Возвращаясь к драме «Царь Борис», скажу, что она поставлена с расчетом на такую грубость толпы, которая даже и не существует. «Борис» имеет успех, но это успех кажущийся, который не может длиться. Постановка слишком роскошна, до безвкусия, до того предела, когда уже перестают существовать слова автора и даже игра актеров. Сцена превращается в музей, а публика в детей, которых, незаметно и забавляя, хотят научить истории и удивить роскошью. Порою представление сводится к феерии, почти к балагану, – в первом действии, например, которое сплошь занято принятием послов в самых разнообразных костюмах. Это, может быть, весьма красивое зрелище, условно красивое, но оно не имеет ничего общего с искусством, и даже наша публика скучает. Актер, играющий Бориса, вял, мертв и тоже нестерпимо скучен. Да, вероятно, неподвижную роль этого злодея, мучимого угрызениями совести, и нельзя сыграть более живо. Те, кто ставил эту пьесу, увлеченные внешними, декоративными эффектами, забыли, что успех «Царя Феодора» обусловливается не количеством статистов, одетых в плюш; что в толпе несомненно есть стремление к новому, хотя и глубоко ложно понимаемому; что публике нужно давать не шелка и бархаты в плоской драме, а хотя бы понемногу, осторожно, не боясь неудачных попыток, живую воду живых, разумных слов – и ждать гения, который победит толпу сразу и поведет ее, покоренную, туда, где свет.
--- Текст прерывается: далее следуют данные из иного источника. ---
(** * graphistry/collapse.py: collapsing nodes that share an attribute

    A shallow embedding of [graphistry/collapse.py].  The pandas tables are
    lists of rows, a row maps a column label to its cell, Python exceptions
    are an error monad, the [seen] dict is a finite map, and the recursion
    of [collapse] is bounded by the interpreter's recursion limit. *)

From Stdlib Require Import Ascii.
From stdpp Require Import gmap strings list pretty sorting.

Open Scope string_scope.

(** ** Python values and strings *)

(** A non-missing cell: a Python [str] or [int] ([UnionStrInt]). *)
Inductive scalar :=
| Str (s : string)
| Int (z : Z).

Global Instance scalar_eq_dec : EqDecision scalar.
Proof. solve_decision. Defined.

(** A cell of a table, or an argument: [None] is pandas' [NaN]. *)
Abbreviation value := (option scalar).

(** [str(x)], also what an f-string renders. *)
Definition py_str (x : value) : string :=
  match x with
  | Some (Str s) => s
  | Some (Int z) => pretty z
  | None => "nan"
  end.

(** [a == b] on cells: [NaN] equals nothing, a [str] never equals an [int]. *)
Definition py_eq (a b : value) : bool :=
  match a, b with
  | Some x, Some y => bool_decide (x = y)
  | _, _ => false
  end.

(** [sub in s] on strings. *)
Fixpoint str_in (sub s : string) : bool :=
  String.prefix sub s ||
  match s with
  | "" => false
  | String _ s' => str_in sub s'
  end.

(** [s.replace(old, new)]: occurrences are replaced left to right and do
    not overlap; [skip] counts the characters of a replaced occurrence that
    are still to be passed over. *)
Fixpoint replace_go (old new : string) (skip : nat) (s : string) : string :=
  match s with
  | "" => ""
  | String c s' =>
      match skip with
      | S k => replace_go old new k s'
      | O =>
          if String.prefix old s
          then new +:+ replace_go old new (String.length old - 1) s'
          else String c (replace_go old new 0 s')
      end
  end.

Fixpoint intersperse_str (new s : string) : string :=
  match s with
  | "" => new
  | String c s' => new +:+ String c (intersperse_str new s')
  end.

Definition replace (s old new : string) : string :=
  match old with
  | "" => intersperse_str new s
  | _ => replace_go old new 0 s
  end.

(** The characters [str.isspace] accepts, among the code points below 256. *)
Definition is_space (c : ascii) : bool :=
  let n := nat_of_ascii c in
  (((9 <=? n) && (n <=? 13)) || ((28 <=? n) && (n <=? 32))
   || (n =? 133) || (n =? 160))%nat.

Definition flush (cur : string) : list string :=
  match cur with
  | "" => []
  | _ => [String.rev cur]
  end.

(** [s.split()]: the maximal runs of non-space characters; [cur] holds the
    run being read, last character first. *)
Fixpoint split_go (cur : string) (s : string) : list string :=
  match s with
  | "" => flush cur
  | String c s' =>
      if is_space c then flush cur ++ split_go "" s'
      else split_go (String c cur) s'
  end.
(** * Lecture Voice-to-Notes: a shallow embedding of the processing pipeline

    The development follows the Python sources:
    - [Py]: the fragment of the Python data model the services rely on
      (strings as sequences of code points, exceptions, JSON values and the
      container protocol on them);
    - [GeminiService]: [app/services/gemini_service.py];
    - [AssemblyAIService]: [app/services/stt_service.py];
    - [Main]: the endpoints of [app/main.py] over an explicit store. *)

From Stdlib Require Import ZArith NArith QArith List Ascii String SpecFloat DecimalString Lia.
From stdpp Require Import base decidable option list sorting gmap.

Local Open Scope Z_scope.
Set Warnings "-register-all".

(* ===================================================================== *)
(** ** Python values                                                      *)
(* ===================================================================== *)

Module Py.

(** A Python [str] is a sequence of Unicode code points. *)
Definition pystr : Type := list N.

(** A source literal (the literals of the sources used below are ASCII). *)
Definition lit (s : string) : pystr :=
  List.map N_of_ascii (list_ascii_of_string s).

(** [len(s)] *)
Definition len {A} (l : list A) : Z := Z.of_nat (length l).

(** [s[:n]] for a non-negative [n]. *)
Definition slice_to {A} (n : Z) (l : list A) : list A := take (Z.to_nat n) l.

(** [str.isspace] on one character: CPython's [_PyUnicode_IsWhitespace].
    The same class is what [\s] means in a [str] pattern of [re]. *)
Definition isspace (c : N) : bool :=
  ((9 <=? c) && (c <=? 13) || (28 <=? c) && (c <=? 32)
   || (c =? 133) || (c =? 160) || (c =? 5760)
   || (8192 <=? c) && (c <=? 8202)
   || (c =? 8232) || (c =? 8233) || (c =? 8239) || (c =? 8287)
   || (c =? 12288))%N.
В Неаполе шел дождь, и этот неизящный город казался особенно унылым. Буро-серые волны скучно, с одинаковым, ни к чему не ведущим, раздражением ударялись в каменную стену набережной, смывая грязь и сор со ступеней лестниц, ведущих вниз.
Мокрые тротуары, итальянцы с гигантскими красноватыми зонтиками, вечно сломанными, нависшее небо и очень злой ветер, от которого небольшие пальмы главного сада смущенно и беспомощно дрожали всеми листьями, и казалось, что пальмам тут совсем не следует и нехорошо быть. В музее – Каллипига, под мутным светом ненастного дня, смотрела печально и насмешливо, а нежный, женственный Аполлон, привыкший к широким солнечным лучам, потому что окно его комнаты выходит на юг, казался оскорбленным, больным и потухшим. Хотелось поскорее вон из этого мокрого города, дешевая живописность которого была особенно жалкой под струями грязной холодной воды.